Morphology and CFAP58 Deficiency of the Spermatozoa from the Control Individuals and Men Harboring Bi-allelic *CFAP58* Variants

(A) The morphology of the spermatozoa from a fertile control individual (i) and subject A064 II-1 under light microscopy. Multiple images were taken, and typical features of abnormal spermatozoa are exemplified, such as coiled, absent, and short flagella (ii–iv). Scale bars: 5 μm.

(B) Immunofluorescence staining of CFAP58 in the spermatozoa from a control individual and three men harboring bi-allelic *CFAP58* variants. Anti-CFAP58 (red) and anti-α-tubulin (green) antibodies were used. The nuclei of spermatozoa were Hoechst labeled (blue). In the control individual, CFAP58 localized along the entire sperm flagella and concentrated on the mid-piece of the flagella (i). However, the CFAP58 signal is absent from the sperm flagella of men harboring bi-allelic *CFAP58* variants (ii–iv). Scale bars: 10 μm.

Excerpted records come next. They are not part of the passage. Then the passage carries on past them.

(** C10. [woodbury_factor] and [woodbury_solve] leave their input tensors
    unchanged: on a store holding [V], [shift], [b] and [R] at the handles
    [pV], [pS], [pb] and [pR], each call returns a new tensor holding the
    value of [woodbury_factor] (resp. [woodbury_solve]), and every tensor
    that existed before the call, the inputs among them, holds the same
    contents afterwards. *)
Theorem woodbury_inputs_unchanged k n V shift b Rm pV pS pb pR s :
  (pV < next s)%nat -> (pS < next s)%nat -> (pb < next s)%nat -> (pR < next s)%nat ->
  cells s pV = Some (TMat V) -> cells s pS = Some (TVec shift) ->
  cells s pb = Some (TMat b) -> cells s pR = Some (TMat Rm) ->
  (exists r s', woodbury_factor_prog k n pV pS s = Some (r, s') /\
     cells s' r = Some (TMat (woodbury_factor k n V shift)) /\
     forall q, (q < next s)%nat -> cells s' q = cells s q) /\
  (exists r s', woodbury_solve_prog k n pb pV pR pS s = Some (r, s') /\
     cells s' r = Some (TMat (woodbury_solve k n b V Rm shift)) /\
     forall q, (q < next s)%nat -> cells s' q = cells s q).
Proof.
  intros HV HS Hb HR HcV HcS Hcb HcR. split.
  - destruct (woodbury_factor_prog_run k n V shift pV pS s HV HS HcV HcS) as [r [s' [Hrun Hr]]].
    exists r, s'. split; [exact Hrun|]. split; [exact Hr|].
    exact (proj2 (woodbury_factor_prog_frame k n pV pS s r s' Hrun)).
  - destruct (woodbury_solve_prog_run k n b V Rm shift pb pV pR pS s Hb HV HR HS Hcb HcV HcR HcS)
      as [r [s' [Hrun Hr]]].
    exists r, s'. split; [exact Hrun|]. split; [exact Hr|].
    exact (proj2 (woodbury_solve_prog_frame k n pb pV pR pS s r s' Hrun)).
Qed.

Lemma woodbury_inputs_unchanged_witness :
  (exists r s', woodbury_factor_prog 2 3 0 1 store3 = Some (r, s') /\
     cells s' r = Some (TMat (woodbury_factor 2 3 V3 shift3)) /\
     forall q, (q < next store3)%nat -> cells s' q = cells store3 q) /\
  (exists r s', woodbury_solve_prog 2 3 2 0 3 1 store3 = Some (r, s') /\
     cells s' r = Some (TMat (woodbury_solve 2 3 b3 V3 (woodbury_factor 2 3 V3 shift3) shift3)) /\
     forall q, (q < next store3)%nat -> cells s' q = cells store3 q).
Proof.
  apply (woodbury_inputs_unchanged 2 3 V3 shift3 b3 (woodbury_factor 2 3 V3 shift3) 0 1 2 3 store3);
    simpl; try lia; reflexivity.
Defined.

(C) CFAP58 abundances were analyzed by immunoblotting in the sperm from two control individuals and four men harboring bi-allelic *CFAP58* variants. β-tubulin was used as a loading control. CFAP58 was absent in the sperm samples of subjects A064 II-1, A050 IV-1, N010 VI-1, and N015 II-1.

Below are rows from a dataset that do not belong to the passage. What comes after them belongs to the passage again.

(** * neverthrow-tutorial: the Result pipeline around [JSON.parse]

    A shallow embedding of the tutorial's lesson files
    ([001-ok-and-err] ... [006-why-result-type-is-needed]) together with the
    two things they lean on and do not define themselves: the host's
    [JSON.parse] and the [neverthrow] Result combinators.

    Layout:
    - JavaScript values, error objects, completions, effects;
    - [JSON]       : a reference model of the host's [JSON.parse];
    - [neverthrow] : [ok], [err], [isOk], [isErr], [map], [mapErr],
                     [andThen], [match];
    - one module per lesson file, holding its [handleRequest];
    - the theorems. *)

From Stdlib Require Import List NArith ZArith Bool String Ascii Lia.
Import ListNotations.

Set Implicit Arguments.

(* ================================================================== *)
(** ** JavaScript values and control flow                              *)
(* ================================================================== *)

(** A JavaScript string is a sequence of 16-bit code units. *)
Definition js_string := list N.

(** [js "abc"] is the JavaScript string with the code units of the
    ASCII literal. *)
Definition js (s : string) : js_string :=
  List.map N_of_ascii (list_ascii_of_string s).

Definition dquote : N := 34.

(** [quoted "id"] is the five code units ["id"], quotes included. *)
Definition quoted (s : string) : js_string :=
  dquote :: js s ++ [dquote].

Fixpoint js_eqb (a b : js_string) : bool :=
  match a, b with
  | [], [] => true
  | x :: a', y :: b' => N.eqb x y && js_eqb a' b'
  | _, _ => false
  end.

(** A Number that came out of a JSON literal, kept as the exact decimal
    [(-1)^negative * mantissa * 10^exp10].  The rounding to binary64 is
    not carried out; the one place where it decides a branch of the
    lessons is the zero test of [ToBoolean], written out in [is_zero]. *)
Record JsNumber : Type := mkNumber
  { negative : bool; mantissa : N; exp10 : Z }.

#[warnings="-register-all"]
Inductive JsValue : Type :=
| JUndefined
| JNull
| JBool (b : bool)
| JNumber (n : JsNumber)
| JString (s : js_string)
| JArray (elements : list JsValue)
| JObject (properties : list (js_string * JsValue)).

(** The built-in error constructors. *)
Inductive ErrorClass : Type :=
| Error | EvalError | RangeError | ReferenceError
| SyntaxError | TypeError | URIError.

Definition ErrorClass_eqb (a b : ErrorClass) : bool :=
  match a, b with
  | Error, Error | EvalError, EvalError | RangeError, RangeError
  | ReferenceError, ReferenceError | SyntaxError, SyntaxError
  | TypeError, TypeError | URIError, URIError => true
  | _, _ => false
  end.

(** An error object: the constructor that built it and its [message]. *)
Record JsError : Type := new
  { constructor : ErrorClass; message : js_string }.

(** [error instanceof C] for the built-in constructors.  Every built-in
    error is an instance of [Error]; the others are pairwise unrelated. *)
Definition instanceof (error : JsError) (C : ErrorClass) : bool :=
  match C with
  | Error => true
  | _ => ErrorClass_eqb (constructor error) C
  end.

(** How the evaluation of an expression ends: with a value, or by
    throwing. *)
Inductive Completion (A : Type) : Type :=
| Normal (a : A)
| Throw (e : JsError).
Arguments Normal {A} a.
Arguments Throw {A} e.

(** [try { body } catch (error) { handler(error) }] *)
Definition try_catch {A} (body : Completion A)
    (handler : JsError -> Completion A) : Completion A :=
  match body with
  | Normal a => Normal a
  | Throw error => handler error
  end.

To investigate the pathogenicity of the identified CFAP58 LoF variants, we examined the localization and abundance of CFAP58 in sperm cells from a control individual and men harboring bi-allelic CFAP58 variants by using a commercial antibody against CFAP58. By immunofluorescence staining, we found that CFAP58 localized at the entire flagella in the fertile control individual and strongly concentrated at the mid-piece (Figure 2B). However, CFAP58 staining was almost absent in the sperm flagella of subjects A050 IV-1, A064 II-1, and N015 II-1 (Figure 2B). Immunoblotting analysis was performed with the spermatozoa from men harboring bi-allelic CFAP58 variants (except subject N011 IV-1, whose semen was not sufficient). We found that CFAP58 was almost absent in the samples of men harboring bi-allelic CFAP58 variants (Figure 2C), which could be caused by the nonsense-mediated mRNA decay triggered by premature translation termination. These experimental results reveal that CFAP58 deficiency due to bi-allelic LoF variants of CFAP58 can cause MMAF-related asthenoteratozoospermia.

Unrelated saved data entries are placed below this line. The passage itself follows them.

Lemma sim_call (f : pyfunc R) envd envn st sd :
  traced base n cs st → rel_env st envd envn →
  pow_domain_body (body f) envd sd →
  simulates base n cs rel_obj (call f envd) (call f envn) sd st.
Proof.
  intros Htr Henv Hdom. unfold call.
  rewrite (Forall2_length _ _ _ Henv).
  case_decide; [by apply sim_exec | by apply sim_raise].
Qed.

End SimulationEval.

(* ================================================================= *)
(** ** The two traces of one evaluation *)

Section Inputs.
Context {F : Type} `{PyNum F}.
Implicit Types (st : rstate F).

(** The store before the inputs are wrapped, with the counter reset. *)
Lemma traced_reset st (cs : list F) :
  wf_state st → traced (length (heap st)) 0 cs (mk_rstate (heap st) 0).
Proof.
  intros Hwf. split; simpl.
  - done.
  - lia.
  - lia.
  - intros x p Hx Hp. unfold parents_of in Hp.
    rewrite lookup_ge_None_2 in Hp by lia. by apply elem_of_empty in Hp.
  - intros x Hx. lia.
  - intros j Hj. lia.
Qed.

Lemma traced_input base k (cs : list F) (c : F) st :
  traced base k cs st → length (heap st) = base + k → cs !! k = Some c →
  traced base (S k) cs
    (mk_rstate (heap st ++ [mk_rNode c (lit 0) no_op (OpStr "") ∅ (increment st)])
               (S (increment st))).
Proof.
  intros Htr Hlen Hc.
  assert (traced base k cs
            (mk_rstate (heap st ++ [mk_rNode c (lit 0) no_op (OpStr "") ∅ (increment st)])
               (S (increment st)))) as Htr'.
  { apply traced_snoc; simpl; done. }
  destruct Htr' as [H1 H2 H3 H4 H5 H6]. split; try done.
  - simpl. rewrite length_app. simpl. lia.
  - intros j Hj. destruct (decide (j = k)) as [->|Hne].
    + simpl. rewrite <- Hlen, backward_func_of_snoc, val_of_snoc. simpl.
      by rewrite Hc.
    + apply H6. lia.
Qed.

Lemma wrap_inputs_traced base (cs rest : list F) :
  ∀ k zs st,
    traced base k cs st → length (heap st) = base + k →
    (∀ j c, rest !! j = Some c → cs !! (k + j) = Some c) →
    ∃ st',
      for_loop wrap_input (VNum <$> rest) zs st
      = (Ok (zs ++ (VNode <$> seq (base + k) (length rest))), st')
      ∧ traced base (k + length rest) cs st'
      ∧ length (heap st') = base + k + length rest.
Proof.
  induction rest as [|c rest IH]; intros k zs st Htr Hlen Hcs; simpl.
  - exists st. rewrite app_nil_r, !Nat.add_0_r. done.
  - set (st1 := mk_rstate
                  (heap st ++ [mk_rNode c (lit 0) no_op (OpStr "") ∅ (increment st)])
                  (S (increment st))).
    assert (traced base (S k) cs st1) as Htr1.
    { apply traced_input; [done|done|]. specialize (Hcs 0 c eq_refl).
      by rewrite Nat.add_0_r in Hcs. }
    destruct (IH (S k) (zs ++ [VNode (length (heap st))]) st1 Htr1) as (st' & Heq & Htr' & Hlen').
    { subst st1. simpl. rewrite length_app. simpl. lia. }
    { intros j c' Hj. specialize (Hcs (S j) c' Hj).
      by replace (S k + j) with (k + S j) by lia. }
    exists st'. split; [|split].
    + transitivity (for_loop wrap_input (VNum <$> rest)
                      (zs ++ [VNode (length (heap st))]) st1); [reflexivity|].
      rewrite Heq, <- app_assoc. simpl. rewrite Hlen.
      by replace (S (base + k)) with (base + S k) by lia.
    + by replace (k + S (length rest)) with (S k + length rest) by lia.
    + lia.
Qed.

(** [_reverse] up to the call of the function. *)
Lemma reverse_inputs (cs : list F) st :
  wf_state st →
  ∃ st_in,
    wrap_inputs (VNum <$> cs) (mk_rstate (heap st) 0)
    = (Ok (VNode <$> seq (length (heap st)) (length cs)), st_in)
    ∧ traced (length (heap st)) (length cs) cs st_in.
Proof.
  intros Hwf.
  destruct (wrap_inputs_traced (length (heap st)) cs cs 0 [] (mk_rstate (heap st) 0))
    as (st_in & Heq & Htr & _).
  - by apply traced_reset.
  - simpl. lia.
  - intros j c Hj. done.
  - exists st_in. rewrite Nat.add_0_r in Heq. split; [exact Heq|]. exact Htr.
Qed.

End Inputs.

(* ================================================================= *)
(** * Further properties of the package *)

(** ** dualnumber.py over the real numbers *)

Section DualAlgebra.
Local Open Scope R_scope.

Local Ltac rsimpl :=
  cbn [fadd fsub fmul fdiv fpow fneg lit np_log np_sin np_cos np_tan np_exp
       np_arcsin np_arccos np_arctan np_sinh np_cosh np_tanh np_sqrt
       RealNum.R_PyNum real dual] in *.

Lemma Rpow_1 (a : R) : RealNum.Rpow a 1 = a.
Proof.
  unfold RealNum.Rpow. destruct (Rlt_dec 0 a) as [Ha|Ha].
  - by apply Rpower_1.
  - assert (Int_part 1 = 1%Z) as Hi.
    { symmetry. apply Int_part_spec. lra. }
    rewrite Hi. destruct (Req_dec_T 1 1) as [_|Hne]; [|lra]. simpl. ring.
Qed.

(** X1.  [__sub__] multiplies the other operand by [-1] and adds, and
    [__rsub__] multiplies the dual number by [-1] and adds the number;
    over the reals this is the componentwise difference: [z - w] is
    [(z.real - w.real, z.dual - w.dual)], [z - c] is [(z.real - c, z.dual)]
    and [c - z] is [(c - z.real, -z.dual)].  An operand of another type
    makes [__sub__] raise [TypeError]. *)
Theorem Dual_sub_componentwise (z w : DualNumber R) (c : R) :
  Dual_sub z (DDual w) = Ok (mkDual (real z - real w) (dual z - dual w))
  ∧ Dual_sub z (DScalar c) = Ok (mkDual (real z - c) (dual z))
  ∧ Dual_rsub z (DScalar c) = Ok (mkDual (c - real z) (- dual z))
  ∧ Dual_sub z DUnsupported = Raise TypeError.
Proof.
  unfold Dual_sub, Dual_rsub. simpl. rsimpl.
  split; [|split; [|split]]; [f_equal; f_equal; ring..|done].
Qed.

(** X2.  Over the reals, unary minus, the product with [-1] and the
    difference [0 - z] are the same dual number, and negating twice gives
    the number back. *)
Theorem Dual_neg_times_minus_one (z : DualNumber R) :
  Dual_mul z (DScalar (-1)) = Ok (Dual_neg z)
  ∧ Dual_rsub z (DScalar 0) = Ok (Dual_neg z)
  ∧ Dual_neg (Dual_neg z) = z.
Proof.
  unfold Dual_rsub, Dual_neg. destruct z as [a a']. simpl. rsimpl.
  split; [|split]; f_equal; try f_equal; ring.
Qed.

(** X3.  Over the reals, dividing by a dual number whose real part is not
    0 is multiplying with its reciprocal [1 / w], which [__rtruediv__]
    computes. *)
Theorem Dual_truediv_reciprocal (z w : DualNumber R) :
  real w ≠ 0 →
  Dual_truediv z (DDual w)
  = result_bind (Dual_rtruediv w (DScalar 1)) (fun r => Dual_mul z (DDual r)).
Proof.
  intros Hw. simpl. rsimpl. rewrite Rpow_2. f_equal. f_equal; field; done.
Qed.

(** X4.  Over the reals, [z ** 2] with the bare exponent 2 is the product
    [z * z]. *)
Theorem Dual_pow_two (z : DualNumber R) :
  Dual_pow z (DScalar 2) = Dual_mul z (DDual z).
Proof.
  simpl. rsimpl. rewrite Rpow_2. replace (2 - 1) with 1 by ring.
  rewrite Rpow_1. f_equal. f_equal. ring.
Qed.

(** X5.  Over the reals, a bare number [c] as second operand of [+], [-],
    [*], [/] and [**] gives the same dual number as the constant [(c, 0)]
    does; for [/] the number is not 0 and for [**] the real part of the
    base is positive. *)
Theorem Dual_scalar_is_constant (op : arith) (z : DualNumber R) (c : R) :
  (op = OpDiv → c ≠ 0) → (op = OpPow → 0 < real z) →
  Dual_method op z (DScalar c) = Dual_method op z (DDual (mkDual c 0)).
Proof.
  intros Hdiv Hpow. destruct z as [a a'].
  destruct op; simpl; unfold Dual_sub; simpl; rsimpl; f_equal; f_equal; try ring.
  - rewrite Rpow_2. field. auto.
  - simpl in Hpow. rewrite Rpow_pred by auto. unfold Rdiv. ring.
Qed.

(** X6.  Over the reals, [+] and [*] of dual numbers are commutative and
    associative, and [*] distributes over [+]. *)
Theorem Dual_ring_laws (z w u : DualNumber R) :
  Dual_add z (DDual w) = Dual_add w (DDual z)
  ∧ Dual_mul z (DDual w) = Dual_mul w (DDual z)
  ∧ result_bind (Dual_add z (DDual w)) (fun s => Dual_add s (DDual u))
    = result_bind (Dual_add w (DDual u)) (fun s => Dual_add z (DDual s))
  ∧ result_bind (Dual_mul z (DDual w)) (fun s => Dual_mul s (DDual u))
    = result_bind (Dual_mul w (DDual u)) (fun s => Dual_mul z (DDual s))
  ∧ result_bind (Dual_add w (DDual u)) (fun s => Dual_mul z (DDual s))
    = result_bind (Dual_mul z (DDual w))
        (fun p => result_bind (Dual_mul z (DDual u)) (fun q => Dual_add p (DDual q))).
Proof.
  simpl. rsimpl. repeat split; f_equal; f_equal; ring.
Qed.

End DualAlgebra.

Lemma Dual_truediv_reciprocal_witness :
  (real (mkDual 2%R 1%R) ≠ 0)%R
  ∧ Dual_truediv (mkDual 6%R 1%R) (DDual (mkDual 2%R 1%R))
    = result_bind (Dual_rtruediv (mkDual 2%R 1%R) (DScalar 1%R))
        (fun r => Dual_mul (mkDual 6%R 1%R) (DDual r)).
Proof.
  assert (real (mkDual 2%R 1%R) ≠ 0)%R as Hw by (simpl; lra).
  split; [exact Hw|]. exact (Dual_truediv_reciprocal (mkDual 6%R 1%R) (mkDual 2%R 1%R) Hw).
Defined.

Lemma Dual_scalar_is_constant_witness :
  Dual_method OpPow (mkDual 2%R 1%R) (DScalar 3%R)
  = Dual_method OpPow (mkDual 2%R 1%R) (DDual (mkDual 3%R 0%R)).
Proof.
  apply Dual_scalar_is_constant.
  - intros Hop. discriminate Hop.
  - intros _. simpl. lra.
Defined.

(* ================================================================= *)
(** ** dualnumber.py: comparison and operand types *)

Section DualComparisonFacts.
Context {F : Type} `{PyNum F} `{EqDecision F}.

(** X7.  [==] and [!=] raise [TypeError] unless the other operand is a
    dual number, also for a bare number; on two dual numbers [==] holds
    exactly when both components are equal and [!=] is its negation. *)
Theorem Dual_eq_ne (z : DualNumber F) (other : dual_operand F) :
  match other with
  | DDual w =>
      Dual_eq z other = Ok (bool_decide (z = w))
      ∧ Dual_ne z other = Ok (bool_decide (z ≠ w))
  | _ => Dual_eq z other = Raise TypeError ∧ Dual_ne z other = Raise TypeError
  end.
Proof.
  destruct other as [c|w|]; [done| |done].
  destruct z as [a a'], w as [b b']. unfold Dual_ne, Dual_eq. simpl.
  assert (bool_decide (a = b) && bool_decide (a' = b')
          = bool_decide (mkDual a a' = mkDual b b')) as ->.
  { apply eq_true_iff_eq. rewrite andb_true_iff.
    rewrite !bool_decide_eq_true. split.
    - by intros [-> ->].
    - intros Heq. by injection Heq. }
  split; [done|]. f_equal.
  destruct (decide (mkDual a a' = mkDual b b')) as [Heq|Hne].
  - rewrite (bool_decide_eq_true_2 _ Heq). simpl. symmetry.
    apply bool_decide_eq_false_2. intros Hn. by apply Hn.
  - rewrite (bool_decide_eq_false_2 _ Hne). simpl. symmetry.
    by apply bool_decide_eq_true_2.
Qed.


End DualComparisonFacts.

(* ================================================================= *)
(** ** operators.py *)

Section OperatorFacts.
Context {F : Type} `{PyNum F}.


End OperatorFacts.

(* ================================================================= *)
(** ** operators.py over the real numbers *)

Section ElementaryDerivatives.
Local Open Scope R_scope.

Local Ltac rsimpl :=
  cbn [fadd fsub fmul fdiv fpow fneg lit np_log np_sin np_cos np_tan np_exp
       np_arcsin np_arccos np_arctan np_sinh np_cosh np_tanh np_sqrt
       RealNum.R_PyNum real dual] in *.

Lemma cosh_pos (x : R) : 0 < cosh x.
Proof.
  unfold cosh. pose proof (exp_pos x). pose proof (exp_pos (- x)). lra.
Qed.

Lemma cosh2_sinh2 (x : R) : cosh x * cosh x - sinh x * sinh x = 1.
Proof.
  unfold cosh, sinh.
  transitivity (exp x * exp (- x)); [field|].
  rewrite <- exp_plus. replace (x + - x) with 0 by ring. apply exp_0.
Qed.

Lemma derivable_pt_lim_exp_opp (a : R) :
  derivable_pt_lim (fun x => exp (- x)) a (- exp (- a)).
Proof.
  replace (- exp (- a)) with (exp (- a) * -1) by ring.
  apply (derivable_pt_lim_comp (fun x => - x) exp).
  - apply (derivable_pt_lim_opp id a 1). apply derivable_pt_lim_id.
  - apply derivable_pt_lim_exp.
Qed.

Lemma derivable_pt_lim_logistic (a : R) :
  derivable_pt_lim (fun x => 1 / (1 + exp (- x))) a
    (exp a / ((exp a + 1) * (exp a + 1))).
Proof.
  pose proof (exp_pos a) as Ha. pose proof (exp_pos (- a)) as Hna.
  assert (exp (- a) = / exp a) as He by apply exp_Ropp.
  replace (exp a / ((exp a + 1) * (exp a + 1)))
    with ((0 * (1 + exp (- a)) - (0 + - exp (- a)) * 1) / Rsqr (1 + exp (- a))).
  - apply (derivable_pt_lim_div (fct_cte 1) (fun x => 1 + exp (- x))).
    + apply derivable_pt_lim_const.
    + apply (derivable_pt_lim_plus (fct_cte 1) (fun x => exp (- x))).
      * apply derivable_pt_lim_const.
      * apply derivable_pt_lim_exp_opp.
    + lra.
  - unfold Rsqr. rewrite He. field. lra.
Qed.

Lemma np_value_derivative (f : unop) (a : R) :
  open_domain f a →
  derivable_pt_lim (fun x => operators.np_value f x) a (d_unary f a).
Proof.
  intros Hdom. destruct f; simpl in *; rsimpl; rewrite ?Rpow_2.
  - apply derivable_pt_lim_sin.
  - apply derivable_pt_lim_cos.
  - replace (1 / (cos a * cos a))
      with ((cos a * cos a - - sin a * sin a) / Rsqr (cos a)).
    + apply (derivable_pt_lim_div sin cos); [apply derivable_pt_lim_sin | | done].
      apply derivable_pt_lim_cos.
    + pose proof (sin2_cos2 a) as Hsc. unfold Rsqr in *.
      replace (cos a * cos a - - sin a * sin a) with 1 by lra. done.
  - apply derivable_pt_lim_exp.
  - replace (1 / a) with (/ a) by (unfold Rdiv; ring). by apply derivable_pt_lim_ln.
  - apply (derive_pt_eq_1 asin a _ (derivable_pt_asin a Hdom)).
    rewrite derive_pt_asin. done.
  - apply (derive_pt_eq_1 acos a _ (derivable_pt_acos a Hdom)).
    rewrite derive_pt_acos. done.
  - replace (1 / (1 + a * a)) with (/ (1 + a ^ 2)); [apply derivable_pt_lim_atan|].
    simpl. unfold Rdiv. rewrite Rmult_1_r. ring.
  - apply derivable_pt_lim_sinh.
  - apply derivable_pt_lim_cosh.
  - replace (1 / (cosh a * cosh a))
      with ((cosh a * cosh a - sinh a * sinh a) / Rsqr (cosh a)).
    + apply (derivable_pt_lim_div sinh cosh);
        [apply derivable_pt_lim_sinh | apply derivable_pt_lim_cosh |].
      pose proof (cosh_pos a). lra.
    + rewrite cosh2_sinh2. done.
  - apply derivable_pt_lim_logistic.
  - replace (1 / (2 * sqrt a)) with (/ (2 * sqrt a)) by (unfold Rdiv; ring).
    by apply derivable_pt_lim_sqrt.
Qed.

CFAP58 Deficiency Associated with Axoneme and Mitochondrial Sheath Malformations

Axoneme, the core of motile cilia and flagella, is a highly evolutionarily conserved “9 + 2” structure, which consists of nine doublets of microtubules (DMTs) circularly arranged around a central pair of microtubules (CP). In addition, the sperm flagellum harbors specific peri-axonemal structures, including a helical mitochondrial sheath in the mid-piece, a fibrous sheath in the principal piece, and outer dense fibers (ODFs) in the mid-piece and the proximal part of the principal piece (Figure 3A). We performed TEM analysis to investigate the sperm flagellar ultrastructure of men harboring bi-allelic CFAP58 variants, and cross-sections of the sperm flagella revealed various axonemal malformations, including absence of CP (“9 + 0” or “9 + 1”), absence of DMTs, and the complicated disorganization of the “9 + 2” structure (Figure 3A). We observed 118, 101, 79, and 100 cross-sections from a control individual and three affected subjects, A050 IV-1, A064 II-1, and N015 II-1, respectively. Cross-section quantification indicated that more than 90% of the axonemal cross-sections were abnormal in men harboring bi-allelic CFAP58 variants, which was much higher than that of the control individual. The main defective types were absence of CP (12.9%, 57.0%, and 76.0% for subjects A050 IV-1, A064 II-1, and N015 II-1, respectively) and absence of DMTs (41.6%, 24.1%, and 9.0% for subjects A050 IV-1, A064 II-1, and N015 II-1, respectively). The residual fraction of defects presented with complicated axonemal disorganization of CP, DMTs, nexin, dynein arms, mitochondrial sheath, and/or ODFs (Figure 3B). In addition, we found that the number of ODFs was almost doubled in some of the flagellar mid-piece from subjects A050 IV-1 and A064 II-1 (Figure 3A). Intriguingly, immunofluorescence analysis also revealed an increased staining of ODF2 at the shortened and coiled flagella in the spermatozoa of men harboring bi-allelic CFAP58 variants (Figure S3), which might indicate the important role of CFAP58 in ODF protein transportation.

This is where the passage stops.